There are some cases where Trunc's live bitwidth gets erroneously popagated to its operands which are linked to Arguments or ConstantInts.
To be conservative, we need to take the size of Argument or ConstantInt into consideration when computing leader‘s demanded bits.
Details
Diff Detail
Event Timeline
Firstly, let's take avoid-truncate-icmp-operands.ll as an example to explain this patch.<br>
Before running loop vectorize pass, we can see that in the basic block if.then,
%cmp.i = icmp ult i64 %e, %d %.sroa.speculated = select i1 %cmp.i, i64 %d, i64 %e %conv32 = trunc i64 %.sroa.speculated to i16
we compare value d and value e, and select one of them based on the comparison. And finally truncate the result into 16-bits. <br>
However after loop vectorize pass, we wrongly truncate instruction icmp's operands firstly,
%3 = trunc <2 x i64> %broadcast.splat to <2 x i16> %4 = trunc <2 x i64> %broadcast.splat4 to <2 x i16> %5 = icmp ult <2 x i16> %3, %4 %6 = trunc <2 x i64> %broadcast.splat4 to <2 x i16> %7 = trunc <2 x i64> %broadcast.splat to <2 x i16> %8 = select <2 x i1> %5, <2 x i16> %6, <2 x i16> %7 %9 = zext <2 x i16> %8 to <2 x i64> %10 = trunc <2 x i64> %9 to <2 x i16>
That is we only compare the lower 16 bits of value d and value e, which will cause the wrong answer because lower bits cannot represent a comparison of the whole bits.<br>
And the mechanism that how llvm truncate and zext an instruction's operands is introduced in this patch https://reviews.llvm.org/rL250032. Within this patch, it will firstly compute an instruction's MinBWs by function computeMinimumValueSizes() and then`truncateToMinimalBitwidths()`. And MinBWs comes from llvm::computeMinimumValueSizes() which uses DemandedBits analysis as one of the info source. <br>
I guess the root reason is that, during the demanded-bits computation, because the final result will be truncate into 16-bits, that is %conv32 = trunc i64 %.sroa.speculated to i16, and the llvm blindly says that the operands of instruction Trunc have the same live bits as the trunc instruction itself. So the demanded-bits of raw instruction %.sroa.speculated = select i1 %cmp.i, i64 %d, i64 %e is 16-bits too. <br>
And during truncateToMinimalBitwidths, llvm will truncate operands first.

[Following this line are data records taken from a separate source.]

(** Two address spaces: one with a page, one empty. *)
Record parent_child (kend : Z) (s : kmem) (l : list Z) (T : tables) (parent child sz : Z) : Prop := {
  pc_inv : vm_inv kend s l T;
  pc_roots : is_root T parent /\ is_root T child /\ parent <> child;
  pc_user : user_mem kend (phys s) l T parent sz;
  pc_top va : PGROUNDUP sz <= va < MAXVA -> leaf (phys s) parent va = 0;
  pc_child va : 0 <= va < MAXVA -> leaf (phys s) child va = 0;
}.

Lemma life_end_ok : KERNBASE <= life_end <= PHYSTOP.
Proof. by compute. Qed.

Lemma life_setup_ok : wp life_setup boot (fun r s => r.2 = PGSIZE -> exists l T, parent_child life_end s l T r.1.1 r.1.2 PGSIZE).
Proof.
  unfold life_setup. apply wp_bind. eapply (wp_kinit life_end life_end_ok); [done|intros x; cbn; lia|]. intros s1 Hk1.
  assert (exists rest, page_run (first_page life_end) (ram_pages life_end) = life_parent :: life_child :: rest) as [rest E] by (eexists; vm_compute; reflexivity).
  rewrite E in Hk1. assert (Hvm1 : vm_inv life_end s1 (life_parent :: life_child :: rest) ∅).
  { constructor; [done| |intros p; rewrite lookup_empty; by intros [? ?]]. by constructor; intros *; rewrite lookup_empty. }
  apply wp_bind. eapply (wp_uvmcreate life_end life_end_ok); [exact Hvm1|]. cbv iota. intros s2 Hvm2 _ HT2 Hl2 _.
  apply wp_bind. eapply (wp_uvmcreate life_end life_end_ok); [exact Hvm2|]. cbv iota. intros s3 Hvm3 _ HT3 Hl3 Hkeep3.
  set (T := <[life_child := (life_child, [])]> (<[life_parent := (life_parent, [])]> ∅) : tables) in *.
  assert (Hrp : is_root T life_parent) by (by vm_compute). assert (Hrc : is_root T life_child) by (by vm_compute).
  assert (Hp0 : forall va, leaf (phys s3) life_parent va = 0) by (intros va; rewrite Hkeep3; [apply Hl2|apply lookup_insert_eq]).
  apply wp_bind. eapply (wp_uvmalloc life_end life_end_ok s3 rest T life_parent 0 PGSIZE PTE_W 1); [exact Hvm3|exact Hrp|by compute|by compute|by compute|done|by intros; apply Hp0| |].
  - change (PGROUNDUP 0) with 0. intros s4 l4 T4 Hg. apply wp_ret. intros _. exists l4, T4. cbn [fst snd]. constructor.
    + apply Hg.
    + split; [eapply is_root_mono; [apply Hg|done]|]. split; [eapply is_root_mono; [apply Hg|done]|by compute].
    + eapply (grown_user_mem life_end life_end_ok life_parent _ _ s3 rest T PGSIZE); [by compute| |exact Hg]. intros j _. split; [by compute|by vm_compute].
    + intros va Hva. change (PGROUNDUP PGSIZE) with PGSIZE in Hva. rewrite (gw_rest _ _ _ _ _ _ _ _ _ _ _ _ Hg); [apply Hp0|unfold PGSIZE in *; lia|].
      destruct (PGROUNDDOWN_bound va) as [H1 H2]. page_lia.
    + intros va Hva. rewrite (gw_other _ _ _ _ _ _ _ _ _ _ _ _ Hg); [apply Hl3|exact Hrc|by compute|done].
  - intros s4 l4 T4 _. apply wp_ret. cbn [snd]. by intros [=].
Qed.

So as the avoid-truncate-shift-operands.ll, before loop vectorize, we do a shift operation and then truncate its result into 8 bits. That is
%0 = lshr i32 %f, 18 %conv7 = trunc i32 %0 to i8
And the demanded bits says that we only need 8 bits of %0, so function truncateToMinimalBitwidths() firstly truncate lshr's operands into 8 bits first, and then shift, which will cause a wrong result.
%20 = trunc <2 x i32> %broadcast.splat7 to <2 x i8> %21 = lshr <2 x i8> %20, <i8 18, i8 18> %22 = zext <2 x i8> %21 to <2 x i32> %23 = trunc <2 x i32> %22 to <2 x i8>
To avoid wrongly truncating operands, I add a whitelist for computing demanded bits of Instruction::Trunc's operands, that is we only reduce the demanded bits for those instructions that are always truncation friendly, such as ADD or SUB.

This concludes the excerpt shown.